• TASK:
Restate each entry shown beneath this instruction, keeping its wording intact.

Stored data
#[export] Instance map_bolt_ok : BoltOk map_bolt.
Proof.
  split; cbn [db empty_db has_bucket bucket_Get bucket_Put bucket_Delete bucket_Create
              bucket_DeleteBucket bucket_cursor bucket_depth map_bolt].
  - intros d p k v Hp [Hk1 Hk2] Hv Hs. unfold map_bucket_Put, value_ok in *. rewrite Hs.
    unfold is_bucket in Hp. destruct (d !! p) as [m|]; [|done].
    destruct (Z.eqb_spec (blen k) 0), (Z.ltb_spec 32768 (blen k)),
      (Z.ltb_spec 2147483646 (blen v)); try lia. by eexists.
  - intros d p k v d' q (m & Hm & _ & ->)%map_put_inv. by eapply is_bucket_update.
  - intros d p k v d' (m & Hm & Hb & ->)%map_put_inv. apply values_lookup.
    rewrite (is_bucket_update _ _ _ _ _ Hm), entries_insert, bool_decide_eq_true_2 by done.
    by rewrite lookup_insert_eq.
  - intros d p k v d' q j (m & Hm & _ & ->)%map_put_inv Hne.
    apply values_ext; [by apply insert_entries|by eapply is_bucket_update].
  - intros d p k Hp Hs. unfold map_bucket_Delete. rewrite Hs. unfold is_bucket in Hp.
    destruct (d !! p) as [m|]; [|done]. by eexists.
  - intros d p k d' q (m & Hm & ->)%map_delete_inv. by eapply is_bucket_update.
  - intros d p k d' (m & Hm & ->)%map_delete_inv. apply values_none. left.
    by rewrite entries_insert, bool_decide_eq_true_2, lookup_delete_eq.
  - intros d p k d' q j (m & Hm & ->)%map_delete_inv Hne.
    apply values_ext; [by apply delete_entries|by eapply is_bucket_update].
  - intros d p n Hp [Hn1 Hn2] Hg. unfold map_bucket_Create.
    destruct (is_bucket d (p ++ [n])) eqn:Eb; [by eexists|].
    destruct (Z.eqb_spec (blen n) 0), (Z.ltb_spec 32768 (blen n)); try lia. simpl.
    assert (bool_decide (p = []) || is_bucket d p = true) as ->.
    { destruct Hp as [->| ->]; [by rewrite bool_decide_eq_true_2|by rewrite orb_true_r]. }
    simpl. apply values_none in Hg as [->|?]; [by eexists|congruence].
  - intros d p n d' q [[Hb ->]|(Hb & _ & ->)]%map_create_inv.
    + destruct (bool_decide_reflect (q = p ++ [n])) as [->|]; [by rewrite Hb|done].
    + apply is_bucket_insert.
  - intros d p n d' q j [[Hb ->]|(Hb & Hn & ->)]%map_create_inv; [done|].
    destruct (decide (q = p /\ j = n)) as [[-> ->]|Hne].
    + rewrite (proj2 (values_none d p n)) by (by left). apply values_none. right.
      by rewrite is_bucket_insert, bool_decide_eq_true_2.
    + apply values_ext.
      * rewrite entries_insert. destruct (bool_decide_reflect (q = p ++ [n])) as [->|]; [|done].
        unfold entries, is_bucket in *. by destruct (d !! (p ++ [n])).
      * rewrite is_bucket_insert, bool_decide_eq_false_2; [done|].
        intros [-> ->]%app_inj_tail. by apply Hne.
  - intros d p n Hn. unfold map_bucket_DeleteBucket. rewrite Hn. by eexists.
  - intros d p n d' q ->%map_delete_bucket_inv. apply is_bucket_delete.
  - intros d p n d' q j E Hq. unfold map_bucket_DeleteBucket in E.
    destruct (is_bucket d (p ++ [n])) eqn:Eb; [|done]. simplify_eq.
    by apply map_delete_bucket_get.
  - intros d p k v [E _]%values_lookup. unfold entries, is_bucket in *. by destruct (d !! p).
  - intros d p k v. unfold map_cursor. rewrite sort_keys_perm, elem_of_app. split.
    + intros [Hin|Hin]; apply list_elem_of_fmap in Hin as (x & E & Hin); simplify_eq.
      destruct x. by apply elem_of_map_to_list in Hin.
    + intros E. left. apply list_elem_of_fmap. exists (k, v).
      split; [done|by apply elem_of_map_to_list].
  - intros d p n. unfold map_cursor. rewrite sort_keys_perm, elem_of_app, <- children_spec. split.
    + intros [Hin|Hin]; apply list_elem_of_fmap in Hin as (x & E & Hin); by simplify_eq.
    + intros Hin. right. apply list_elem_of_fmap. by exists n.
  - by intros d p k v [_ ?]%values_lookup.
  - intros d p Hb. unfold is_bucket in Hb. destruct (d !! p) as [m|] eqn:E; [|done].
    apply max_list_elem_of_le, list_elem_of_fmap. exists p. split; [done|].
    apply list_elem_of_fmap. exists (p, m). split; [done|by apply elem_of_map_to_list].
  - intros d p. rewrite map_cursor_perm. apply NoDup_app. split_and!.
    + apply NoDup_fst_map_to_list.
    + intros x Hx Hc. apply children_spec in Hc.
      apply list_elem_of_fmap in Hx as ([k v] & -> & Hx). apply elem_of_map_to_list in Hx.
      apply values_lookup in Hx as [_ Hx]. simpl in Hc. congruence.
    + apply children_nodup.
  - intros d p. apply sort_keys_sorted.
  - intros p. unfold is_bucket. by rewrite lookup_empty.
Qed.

• RESULT BELOW:
#[export] Instance map_bolt_ok : BoltOk map_bolt.
Proof.
  split; cbn [db empty_db has_bucket bucket_Get bucket_Put bucket_Delete bucket_Create
              bucket_DeleteBucket bucket_cursor bucket_depth map_bolt].
  - intros d p k v Hp [Hk1 Hk2] Hv Hs. unfold map_bucket_Put, value_ok in *. rewrite Hs.
    unfold is_bucket in Hp. destruct (d !! p) as [m|]; [|done].
    destruct (Z.eqb_spec (blen k) 0), (Z.ltb_spec 32768 (blen k)),
      (Z.ltb_spec 2147483646 (blen v)); try lia. by eexists.
  - intros d p k v d' q (m & Hm & _ & ->)%map_put_inv. by eapply is_bucket_update.
  - intros d p k v d' (m & Hm & Hb & ->)%map_put_inv. apply values_lookup.
    rewrite (is_bucket_update _ _ _ _ _ Hm), entries_insert, bool_decide_eq_true_2 by done.
    by rewrite lookup_insert_eq.
  - intros d p k v d' q j (m & Hm & _ & ->)%map_put_inv Hne.
    apply values_ext; [by apply insert_entries|by eapply is_bucket_update].
  - intros d p k Hp Hs. unfold map_bucket_Delete. rewrite Hs. unfold is_bucket in Hp.
    destruct (d !! p) as [m|]; [|done]. by eexists.
  - intros d p k d' q (m & Hm & ->)%map_delete_inv. by eapply is_bucket_update.
  - intros d p k d' (m & Hm & ->)%map_delete_inv. apply values_none. left.
    by rewrite entries_insert, bool_decide_eq_true_2, lookup_delete_eq.
  - intros d p k d' q j (m & Hm & ->)%map_delete_inv Hne.
    apply values_ext; [by apply delete_entries|by eapply is_bucket_update].
  - intros d p n Hp [Hn1 Hn2] Hg. unfold map_bucket_Create.
    destruct (is_bucket d (p ++ [n])) eqn:Eb; [by eexists|].
    destruct (Z.eqb_spec (blen n) 0), (Z.ltb_spec 32768 (blen n)); try lia. simpl.
    assert (bool_decide (p = []) || is_bucket d p = true) as ->.
    { destruct Hp as [->| ->]; [by rewrite bool_decide_eq_true_2|by rewrite orb_true_r]. }
    simpl. apply values_none in Hg as [->|?]; [by eexists|congruence].
  - intros d p n d' q [[Hb ->]|(Hb & _ & ->)]%map_create_inv.
    + destruct (bool_decide_reflect (q = p ++ [n])) as [->|]; [by rewrite Hb|done].
    + apply is_bucket_insert.
  - intros d p n d' q j [[Hb ->]|(Hb & Hn & ->)]%map_create_inv; [done|].
    destruct (decide (q = p /\ j = n)) as [[-> ->]|Hne].
    + rewrite (proj2 (values_none d p n)) by (by left). apply values_none. right.
      by rewrite is_bucket_insert, bool_decide_eq_true_2.
    + apply values_ext.
      * rewrite entries_insert. destruct (bool_decide_reflect (q = p ++ [n])) as [->|]; [|done].
        unfold entries, is_bucket in *. by destruct (d !! (p ++ [n])).
      * rewrite is_bucket_insert, bool_decide_eq_false_2; [done|].
        intros [-> ->]%app_inj_tail. by apply Hne.
  - intros d p n Hn. unfold map_bucket_DeleteBucket. rewrite Hn. by eexists.
  - intros d p n d' q ->%map_delete_bucket_inv. apply is_bucket_delete.
  - intros d p n d' q j E Hq. unfold map_bucket_DeleteBucket in E.
    destruct (is_bucket d (p ++ [n])) eqn:Eb; [|done]. simplify_eq.
    by apply map_delete_bucket_get.
  - intros d p k v [E _]%values_lookup. unfold entries, is_bucket in *. by destruct (d !! p).
  - intros d p k v. unfold map_cursor. rewrite sort_keys_perm, elem_of_app. split.
    + intros [Hin|Hin]; apply list_elem_of_fmap in Hin as (x & E & Hin); simplify_eq.
      destruct x. by apply elem_of_map_to_list in Hin.
    + intros E. left. apply list_elem_of_fmap. exists (k, v).
      split; [done|by apply elem_of_map_to_list].
  - intros d p n. unfold map_cursor. rewrite sort_keys_perm, elem_of_app, <- children_spec. split.
    + intros [Hin|Hin]; apply list_elem_of_fmap in Hin as (x & E & Hin); by simplify_eq.
    + intros Hin. right. apply list_elem_of_fmap. by exists n.
  - by intros d p k v [_ ?]%values_lookup.
  - intros d p Hb. unfold is_bucket in Hb. destruct (d !! p) as [m|] eqn:E; [|done].
    apply max_list_elem_of_le, list_elem_of_fmap. exists p. split; [done|].
    apply list_elem_of_fmap. exists (p, m). split; [done|by apply elem_of_map_to_list].
  - intros d p. rewrite map_cursor_perm. apply NoDup_app. split_and!.
    + apply NoDup_fst_map_to_list.
    + intros x Hx Hc. apply children_spec in Hc.
      apply list_elem_of_fmap in Hx as ([k v] & -> & Hx). apply elem_of_map_to_list in Hx.
      apply values_lookup in Hx as [_ Hx]. simpl in Hc. congruence.
    + apply children_nodup.
  - intros d p. apply sort_keys_sorted.
  - intros p. unfold is_bucket. by rewrite lookup_empty.
Qed.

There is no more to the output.